6 types of Social Business Naysayer

The Social Business Naysayer & how to deal with them…

A slightly tongue in cheek post: 6 people types you may meet at work, a motley collection of enterprise social business naysayers…;-)

1) The Antiques Dealer

Common riposte from this social business naysayer: “‘what’s wrong with e-mail?’ thought they tend to forget that when e-mail was introduced they said the same thing about that. Not so much a late adopter as a laggard after the event. Like Hegel’s zeitgeist theycan never ever be wrong, as the always arrive after the party only to complain against the next one.

Winning tactic: Nod in agreement do nothing. Eventually they’ll catch up when there’s something newer to carp about.

2) The New Old Romantic

Commonly heard saying: “It’s just New Media all over again”‘ the New Romantic naysayer is often found in the advertising department. They twitch suspiciously about anything social on the software front and tend to listen to Bryan Ferry.

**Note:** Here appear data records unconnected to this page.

(** The shape of a rounded result: either zero, or a canonical mantissa
    whose value is one of the two ends of the slot of [x]. *)
Lemma round_aux_shape sx x mx ex lx :
  0 <= mx -> located x mx ex lx -> ex <= fexp64 (Zdigits2 mx + ex) ->
  exists m1 e1 m2,
    (IZR m1 * bpow e1 <= x < IZR (m1 + 1) * bpow e1)%R /\
    0 <= m1 /\ -1074 <= e1 /\ Zdigits2 m1 <= 53 /\
    (-1074 < e1 -> Zdigits2 m1 = 53) /\
    (m2 = m1 \/ (m2 = m1 + 1 /\ x <> (IZR m1 * bpow e1)%R)) /\
    ((m2 = 0 /\ binary_round_aux prec emax sx mx ex lx = S754_zero sx) \/
     (exists m3 e3,
         (IZR (Zpos m3) * bpow e3 = IZR m2 * bpow e1)%R /\
         canonical_mantissa prec emax m3 e3 = true /\
         e1 <= e3 /\
         binary_round_aux prec emax sx mx ex lx =
           if e3 <=? emax - prec then S754_finite sx m3 e3
           else S754_infinity sx)).
Proof.
  intros Hm Hloc Hsh. unfold binary_round_aux.
  pose proof (shr_fexp_located x mx ex lx Hm Hloc Hsh) as H1.
  pose proof (shifted_digits mx ex Hm Hsh) as Hd. cbv zeta in Hd.
  destruct (shr_fexp prec emax mx ex lx) as [mrs1 e1].
  destruct H1 as (He1 & Hm1 & Hl1). rewrite <- He1, <- Hm1 in Hd.
  destruct Hd as (Hm1pos & He1min & Hdig & Hnorm).
  set (m1 := shr_m mrs1) in *. set (l1 := loc_of_shr_record mrs1) in *.
  set (m2 := round_nearest_even m1 l1).
  assert (Hm2 : m2 = m1 \/ (m2 = m1 + 1 /\ x <> (IZR m1 * bpow e1)%R)).
  { destruct (round_nearest_even_cases m1 l1) as [E|[E Hne]]; [left; exact E|].
    right. split; [exact E|]. intros Hx. apply Hne, (proj2 Hl1), Hx. }
  exists m1, e1, m2. destruct Hl1 as [Hslot Hex].
  do 6 (split; [assumption|]).
  (* the second shift *)
  assert (Hm2pos : 0 <= m2) by lia.
  pose proof (shr_located (IZR m2 * bpow e1)%R m2 e1 loc_Exact
                (fexp64 (Zdigits2 m2 + e1) - e1) Hm2pos) as H2.
  unfold shr_fexp. fold (fexp64 (Zdigits2 m2 + e1)).
  destruct (shr (shr_record_of_loc m2 loc_Exact) e1
                (fexp64 (Zdigits2 m2 + e1) - e1)) as [mrs2 e2].
  destruct H2 as (He2 & Hmm2 & _).
  { split; [|tauto]. rewrite plus_IZR. pose proof (bpow_pos e1). nra. }
  destruct (Z.eq_dec m2 0) as [Hz|Hnz].
  - left. split; [exact Hz|]. rewrite Hmm2, Hz, Z.div_0_l; [reflexivity|].
    apply Z.pow_nonzero; lia.
  - right. assert (Hm2lt : 0 < m2) by lia.
    assert (Hm1up : m1 < 2 ^ 53).
    { destruct (Z.eq_dec m1 0) as [->|]; [reflexivity|].
      pose proof (Zdigits2_bounds m1 ltac:(lia)) as [_ Hu].
      assert (2 ^ Zdigits2 m1 <= 2 ^ 53) by (apply Z.pow_le_mono_r; lia). lia. }
    destruct (Z_lt_le_dec m2 (2 ^ 53)) as [Csmall|Cbig].
    + (* no carry: the second shift does nothing *)
      assert (Hd2 : fexp64 (Zdigits2 m2 + e1) = e1).
      { rewrite fexp64_eq.
        pose proof (Zdigits2_bounds m2 Hm2lt) as [Hl2 Hu2].
        assert (Hd2le : Zdigits2 m2 <= 53).
        { destruct (Z_lt_le_dec 53 (Zdigits2 m2)); [|assumption].
          assert (2 ^ 53 <= 2 ^ (Zdigits2 m2 - 1)) by (apply Z.pow_le_mono_r; lia).
          lia. }
        destruct (Z.eq_dec e1 (-1074)) as [->|Hne]; [lia|].
        assert (Hd1 : Zdigits2 m1 = 53) by (apply Hnorm; lia).
        assert (Zdigits2 m2 = 53).
        { apply Zdigits2_unique; [lia|].
          pose proof (Zdigits2_bounds m1 ltac:(destruct m1; simpl in *; lia)) as [Hl1' _].
          rewrite Hd1 in Hl1'. change (53 - 1) with 52. lia. }
        lia. }
      rewrite Hd2, Z.sub_diag in He2, Hmm2. simpl in He2, Hmm2.
      rewrite Z.div_1_r in Hmm2. rewrite Z.add_0_r in He2. subst e2.
      rewrite Hmm2. destruct m2 as [|p2|p2]; try lia.
      exists p2, e1. split; [reflexivity|]. split; [|split; [lia | reflexivity]].
      unfold canonical_mantissa. apply Z.eqb_eq. exact Hd2.
    + (* carry to 2^53: one more shift, exactly *)
      assert (m2 = 2 ^ 53) by lia.
      assert (Hd2 : fexp64 (Zdigits2 m2 + e1) = e1 + 1).
      { rewrite H, fexp64_eq. change (Zdigits2 (2 ^ 53)) with 54. lia. }
      rewrite Hd2 in He2, Hmm2. replace (e1 + 1 - e1) with 1 in * by lia.
      rewrite Z.max_r in He2, Hmm2 by lia. rewrite H in Hmm2.
      change (2 ^ 53 / 2 ^ 1) with (2 ^ 52) in Hmm2. rewrite Hmm2.
      change (2 ^ 52) with (Zpos (2 ^ 52)).
      exists (2 ^ 52)%positive, e2. subst e2.
      split; [|split; [|split; [lia | reflexivity]]].
      * rewrite H, bpow_succ. change (IZR (2 ^ 53)) with (2 * IZR (2 ^ 52))%R.
        change (Zpos (2 ^ 52)) with (2 ^ 52). lra.
      * unfold canonical_mantissa. apply Z.eqb_eq.
        change (Zpos (digits2_pos (2 ^ 52))) with 53.
        change (fexp prec emax (53 + (e1 + 1))) with (fexp64 (53 + (e1 + 1))).
        rewrite fexp64_eq. lia.
Qed.
(** * Warbler models: a shallow embedding of [models.py]

    The module declares five tables ([users], [messages], [comments],
    [likes], [follows]) through SQLAlchemy, and a handful of helpers on the
    mapped classes: the follow predicates, [signup] / [authenticate], the
    like predicate and the two [serialize] methods.

    Conventions of the embedding.
    - A table is the list of its rows, in insertion order.
    - Integer columns are [Z]; [db.Text] / [db.String] columns are [string],
      wrapped in [option] where the column is nullable; a [DateTime] is the
      number of microseconds since the epoch, as a [Z].
    - Python's [user == other_user] on mapped objects is object identity;
      the session's identity map keeps one object per primary key, so it is
      modelled by equality of the primary keys.
    - A Python [dict] with string keys is a [gmap string PyValue].
    - Exceptions are explicit: [option] for the Python-level ones
      ([ValueError], [AttributeError]), [Result] for the storage engine's;
      the outcome of [authenticate] has a case of its own for the
      [ValueError] that passes through it. *)

From Stdlib Require Import ZArith Lia Ascii.
From stdpp Require Import prelude strings pretty gmap.

Local Open Scope Z_scope.

(** ** Rows *)

Definition datetime := Z.

(** [class FollowersFollowee], table [follows]: both columns are part of
    the primary key and reference [users.id]. *)
Record FollowersFollowee := {
  followee_id : Z;
  follower_id : Z;
}.

(** [class Like], table [likes]. *)
Record Like := {
  Like_user_id : Z;
  Like_message_id : Z;
}.

(** [class User], table [users]. *)
Record User := {
  User_id : Z;
  User_email : string;
  User_username : string;
  User_image_url : option string;
  User_header_image_url : option string;
  User_bio : option string;
  User_location : option string;
  User_password : string;
}.

(** [class Message], table [messages]. *)
Record Message := {
  Message_id : Z;
  Message_text : string;
  Message_timestamp : datetime;
  Message_user_id : Z;
}.

(** [class Comment], table [comments]. *)
Record Comment := {
  Comment_id : Z;
  Comment_text : string;
  Comment_timestamp : datetime;
  Comment_user_id : Z;
  Comment_message_id : Z;
}.

#[global] Instance FollowersFollowee_eq_dec : EqDecision FollowersFollowee.
Proof. solve_decision. Defined.
#[global] Instance Like_eq_dec : EqDecision Like.
Proof. solve_decision. Defined.
#[global] Instance User_eq_dec : EqDecision User.
Proof. solve_decision. Defined.
#[global] Instance Message_eq_dec : EqDecision Message.
Proof. solve_decision. Defined.
#[global] Instance Comment_eq_dec : EqDecision Comment.
Proof. solve_decision. Defined.

(** The store: one list of rows per table. *)
Record DB := {
  users : list User;
  messages : list Message;
  comments : list Comment;
  likes : list Like;
  follows : list FollowersFollowee;
}.

Definition empty_db : DB :=
  {| users := []; messages := []; comments := []; likes := []; follows := [] |}.

(** Composite primary keys, in the order the columns are declared. *)
Definition FollowersFollowee_pk (r : FollowersFollowee) : Z * Z :=
  (followee_id r, follower_id r).

Definition Like_pk (r : Like) : Z * Z :=
  (Like_user_id r, Like_message_id r).

(** ** Relationships *)

(** A many-to-many [db.relationship("User", secondary="follows", ...)]:
    [primaryjoin] ties a column of [follows] to the parent's [id],
    [secondaryjoin] ties a column of [follows] to the child's [id].  The
    loaded collection has one entry per joined pair (row, child). *)
Definition secondary_load (primaryjoin secondaryjoin : FollowersFollowee → Z)
    (db : DB) (self : User) : list User :=
  flat_map
    (λ row,
       if decide (primaryjoin row = User_id self)
       then filter (λ child, secondaryjoin row = User_id child) (users db)
       else [])
    (follows db).

(** [followers]: [primaryjoin=(FollowersFollowee.follower_id == id)],
    [secondaryjoin=(FollowersFollowee.followee_id == id)]. *)
Definition User_followers : DB → User → list User :=
  secondary_load follower_id followee_id.

(** [backref="following"]: the same association read from the other side,
    that is with the two joins exchanged. *)
Definition User_following : DB → User → list User :=
  secondary_load followee_id follower_id.

(** [Message.likes = db.relationship('Like', backref='message')]: the rows
    of [likes] whose foreign key [message_id] is this message. *)
Definition Message_likes (db : DB) (self : Message) : list Like :=
  filter (λ like, Like_message_id like = Message_id self) (likes db).

(** The row of [users] with the given id, [None] if there is none. *)
Definition user_of (db : DB) (user_id : Z) : option User :=
  head (filter (λ u, User_id u = user_id) (users db)).

(** The many-to-one backref [user] of [User.messages] / [User.comments].
    On a row of the store it is loaded through the foreign key; on an
    object that is not a row of the store (built but never committed)
    nothing is loaded and the attribute is [None], whatever its
    [user_id]. *)
Definition Message_user (db : DB) (self : Message) : option User :=
  if decide (self ∈ messages db) then user_of db (Message_user_id self)
  else None.

Definition Comment_user (db : DB) (self : Comment) : option User :=
  if decide (self ∈ comments db) then user_of db (Comment_user_id self)
  else None.

(** ** Follow and like predicates *)

(** The body of [is_followed_by], over the loaded [self.followers]. *)
Definition is_followed_by (followers : list User) (other_user : User) : bool :=
  let found_user_list :=
    filter (λ user, User_id user = User_id other_user) followers in
  bool_decide (length found_user_list = 1%nat).

(** The body of [is_following], over the loaded [self.following]. *)
Definition is_following (following : list User) (other_user : User) : bool :=
  let found_user_list :=
    filter (λ user, User_id user = User_id other_user) following in
  bool_decide (length found_user_list = 1%nat).

Definition User_is_followed_by (db : DB) (self other_user : User) : bool :=
  is_followed_by (User_followers db self) other_user.

Definition User_is_following (db : DB) (self other_user : User) : bool :=
  is_following (User_following db self) other_user.

Definition Message_is_liked_by (db : DB) (self : Message) (user_id : Z) : bool :=
  let user_like :=
    filter (λ like, Like_user_id like = user_id) (Message_likes db self) in
  bool_decide (0 < length user_like)%nat.

(** ** Column defaults and module load *)

(** SQLAlchemy's [default=] is either a scalar, stored in the column object
    when the class body runs and handed out unchanged at every INSERT, or a
    callable, invoked by the engine at each INSERT.  The only state a
    callable of this module could read is the clock. *)
Inductive ColumnDefault (A : Type) :=
  | Scalar (v : A)
  | Callable (f : datetime → A).
Arguments Scalar {A} v.
Arguments Callable {A} f.

(** The value stored for a column at an INSERT executed when the clock
    reads [now]: the explicit value if one was given, the default if not. *)
Definition apply_default {A} (d : ColumnDefault A) (now : datetime)
    (explicit : option A) : A :=
  match explicit with
  | Some v => v
  | None => match d with Scalar v => v | Callable f => f now end
  end.

(** [datetime.utcnow()] when the clock reads [now]. *)
Definition utcnow (now : datetime) : datetime := now.

(** What the module holds once it is imported. *)
Record Models := {
  User_image_url_default : ColumnDefault string;
  User_header_image_url_default : ColumnDefault string;
  Message_timestamp_default : ColumnDefault datetime;
  Comment_timestamp_default : ColumnDefault datetime;
}.

(** Importing the module runs the class bodies top to bottom.  The body of
    [Message] reaches [default=datetime.utcnow()] when the clock reads
    [t_message], the body of [Comment] reaches its own when the clock reads
    [t_comment]: two calls, each made once, each result stored as a
    scalar. *)
Definition load_models (t_message t_comment : datetime) : Models :=
  {| User_image_url_default := Scalar "/static/images/default-pic.png";
     User_header_image_url_default := Scalar "/static/images/warbler-hero.jpg";
     Message_timestamp_default := Scalar (utcnow t_message);
     Comment_timestamp_default := Scalar (utcnow t_comment) |}.

(** ** The storage engine *)

Inductive DBError :=
  | UniqueViolation (constraint : string)
  | ForeignKeyViolation (constraint : string)
  | StringDataRightTruncation (column : string).

Inductive Result (A : Type) :=
  | Ok (a : A)
  | IntegrityError (e : DBError).
Arguments Ok {A} a.
Arguments IntegrityError {A} e.

#[global] Instance DBError_eq_dec : EqDecision DBError.
Proof. solve_decision. Defined.

(** Transient objects: the keyword arguments given to the constructor.  A
    column left out is [None] and takes its default at the INSERT. *)
Record UserInit := {
  init_username : string;
  init_email : string;
  init_password : string;
  init_image_url : option string;
}.

Record MessageInit := {
  Message_init_text : string;
  Message_init_timestamp : option datetime;
  Message_init_user_id : Z;
}.

Record CommentInit := {
  Comment_init_text : string;
  Comment_init_timestamp : option datetime;
  Comment_init_user_id : Z;
  Comment_init_message_id : Z;
}.

(** The next value of an integer primary key: above every id in use. *)
Definition fresh_id (ids : list Z) : Z := 1 + foldr Z.max 0 ids.

Definition set_users (db : DB) (v : list User) : DB :=
  {| users := v; messages := messages db; comments := comments db;
     likes := likes db; follows := follows db |}.
Definition set_messages (db : DB) (v : list Message) : DB :=
  {| users := users db; messages := v; comments := comments db;
     likes := likes db; follows := follows db |}.
Definition set_comments (db : DB) (v : list Comment) : DB :=
  {| users := users db; messages := messages db; comments := v;
     likes := likes db; follows := follows db |}.
Definition set_likes (db : DB) (v : list Like) : DB :=
  {| users := users db; messages := messages db; comments := comments db;
     likes := v; follows := follows db |}.
Definition set_follows (db : DB) (v : list FollowersFollowee) : DB :=
  {| users := users db; messages := messages db; comments := comments db;
     likes := likes db; follows := v |}.

Definition user_ids (db : DB) : list Z := User_id <$> users db.
Definition message_ids (db : DB) : list Z := Message_id <$> messages db.

(** INSERT INTO follows: primary key (followee_id, follower_id), both
    columns foreign keys to [users.id]. *)
Definition insert_follow (db : DB) (r : FollowersFollowee) : Result DB :=
  if decide (FollowersFollowee_pk r ∈ FollowersFollowee_pk <$> follows db)
  then IntegrityError (UniqueViolation "follows_pkey")
  else if decide (followee_id r ∈ user_ids db) then
    if decide (follower_id r ∈ user_ids db)
    then Ok (set_follows db (follows db ++ [r]))
    else IntegrityError (ForeignKeyViolation "follows_follower_id_fkey")
  else IntegrityError (ForeignKeyViolation "follows_followee_id_fkey").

Winning Tactic: Play on their vanity and ask if they follow David Lynch on Twitter (or if Mr Lynch follows them).

3) Scotty

Frequent lament: ‘It cannae take it any more Capn’.. This person isn’t so much against social media at work, they just think it’s might break what’s already there and more worryingly, overload the heads of the employees. People they argue are already busy enough and don’t need any more stuff to contend with.

Winning tactic: agree with their concerns but point out that people are a lot cleverer than is being given credit and can work out how to manage their time. Also point out that used correctly, social software can save time and reduce the overload.

4) Private Frazer

Banshee cry: “We’re all doomed, doomed DOOMED!” Another dour Scots approach (are all television Scots this pessimistic?) , the Frazers think the worst on all occasions and are convinced that social media inside the firewall will bankrupt the company.

Winning tactic: ply with Irish whiskey and when sufficiently lubricated ask if not using social software might be even more risky and might cost far more in the long run. Point out that a pilot can be very cheap, much cheaper than traditional IT rollouts.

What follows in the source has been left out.